The Harriet Beecher Stowe house is located at 2950 Gilbert Ave. in Walnut Hills.  The 5,000 square-foot house was completed in 1833.  It is an historic house museum and cultural site focused on Stowe, author of Uncle Tom’s Cabin.  The house itself reveals a rich history of 185 years of social activism and African-American history.  The Cincinnati Park Board maintains the adjoining grounds.

The museum has been part of the Ohio History Connection network, formerly the Ohio Historical Society, a statewide organization with the mission to spark discovery of Ohio’s stories, since 1949.  Chartered as a 501©(3) nonprofit organization, OHC carries out history services, including the official state archive, local history office and manages more than museums and 50 sites, e.g., the Rankin House in Ripley, Ohio and Ft. Ancient.

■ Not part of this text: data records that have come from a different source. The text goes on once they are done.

(** The current node, linked to a new one. *)
Lemma new_next_ret junk h i nd : h !! i = Some (Some nd) -> new_next junk h (Some i) =
  Ret (<[i := Some (MkI (difference nd) (type nd) (Some (length h)) (previous nd) (loop nd))]> h ++
       [Some (MkI (difference junk) (type junk) None (Some i) None)], Some (length h)).
Proof.
  intros Hi. pose proof (lookup_lt_Some _ _ _ Hi). unfold new_next, malloc.
  rewrite (set_next_ret _ _ nd) by by rewrite lookup_app_l. bind. rewrite insert_app_l by done.
  set (h1 := <[i := _]> h). assert (length h1 = length h) as Hl by apply length_insert. rewrite <-Hl.
  erewrite set_next_ret by apply last_lookup. bind. rewrite last_insert.
  erewrite set_loop_ret by apply last_lookup. bind. rewrite last_insert.
  erewrite set_previous_ret by apply last_lookup. bind. by rewrite last_insert.
Qed.

(** The fields that execution reads. *)
Definition same_code (nd nd' : INode) : Prop :=
  type nd' = type nd /\ difference nd' = difference nd /\ next nd' = next nd /\ loop nd' = loop nd.

Lemma rep_frame' h h' g : forall p l, rep h p l g ->
  (forall i nd, i ∈ l -> h !! i = Some (Some nd) -> exists nd', h' !! i = Some (Some nd') /\ same_code nd nd') ->
  rep h' p l g.
Proof.
  induction g as [|t d k IH|b IHb k IHk]; intros p l; cbn [rep].
  - intros (i & nd & -> & -> & Hi & E1 & E2 & E3) Hf.
    destruct (Hf i nd) as (nd' & Hi' & F1 & F2 & F3 & F4); [set_solver|done|].
    exists i, nd'. rewrite F1, F3, F4. done.
  - intros (i & nd & l' & -> & -> & Hi & ? & ? & ? & ? & Hk) Hf.
    destruct (Hf i nd) as (nd' & Hi' & F1 & F2 & F3 & F4); [set_solver|done|].
    exists i, nd', l'. rewrite F1, F2, F3, F4. split_and!; try done. apply IH; [done|].
    intros j x Hj. apply Hf. set_solver.
  - intros (i & nd & lb & lk & -> & -> & Hi & ? & ? & Hb & Hk) Hf.
    destruct (Hf i nd) as (nd' & Hi' & F1 & F2 & F3 & F4); [set_solver|done|].
    exists i, nd', lb, lk. rewrite F1, F3, F4. split_and!; try done; [apply IHb|apply IHk]; try done;
      intros j x Hj; apply Hf; set_solver.
Qed.

Lemma rep_frame h h' g p l : rep h p l g -> (forall i, i ∈ l -> h' !! i = h !! i) -> rep h' p l g.
Proof.
  intros Hr Hf. eapply rep_frame'; [done|]. intros i nd Hi Hnd. exists nd. by rewrite Hf.
Qed.

(** ** Runs *)

Lemma u64_range x : 0 <= u64 x < 2 ^ 64.
Proof. by apply Z.mod_pos_bound. Qed.

Lemma u64_add_l x y : u64 (u64 x + y) = u64 (x + y).
Proof. apply Zplus_mod_idemp_l. Qed.

Lemma char_at_lookup str p c : str !! p = Some c -> char_at str (Z.of_nat p) = Ret c.
Proof.
  intros Hp. pose proof (lookup_lt_Some _ _ _ Hp). unfold char_at.
  rewrite (proj2 (Z.ltb_ge _ _)), (proj2 (Z.eqb_neq _ _)) by lia.
  unfold aget. rewrite Nat2Z.id. by rewrite Hp.
Qed.

Section Text.
(** A string without NUL, parsed up to [E]. *)
Context (str : list Z) (Hstr : Forall (fun c => c <> 0) str) (E : nat) (HE : (E <= length str)%nat).

Definition seg (p : nat) : list Z := drop p (take E str).

Lemma seg_end p : (E <= p)%nat -> seg p = [].
Proof. intros H. apply drop_ge. rewrite length_take. lia. Qed.

Lemma seg_cons p : (p < E)%nat -> exists c, str !! p = Some c /\ c <> 0 /\ seg p = c :: seg (S p).
Proof.
  intros Hp. destruct (lookup_lt_is_Some_2 str p) as [c Hc]; [lia|]. exists c. split; [done|].
  split; [exact (Forall_lookup_1 _ _ _ _ Hstr Hc)|]. unfold seg. apply drop_S.
  by rewrite lookup_take_lt.
Qed.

The white painted brick, thirteen room house has seen better days with cracks in the walls and crumbling wallpaper, but changes are in the offing.  Decoration is in a state of flux, according to Christina Hartlieb, site manager.  OHC members plan to renovate the house to be more consistent with the period of the 1830’s.  Now, the house is furnished with a mixture of furniture styles, antiques and a wide variety of wallpapers.  Plans are for renovation to begin in early 2018 and conclude within three years.

The house contains many interesting furnishings, but none are original to the time Beecher Stowe lived there.  In her father Rev. Lyman Beecher’s study, there is a desk that came from Lane Theological Seminary originally located nearby.  The parlor has a reproduction of Beecher Stowe’s portrait painted by Alanson Fisher in 1853.  The original is in the National Portrait Gallery at the Smithsonian Institution in Washington, D.C.  Rev. Beecher lived in the house for twenty years.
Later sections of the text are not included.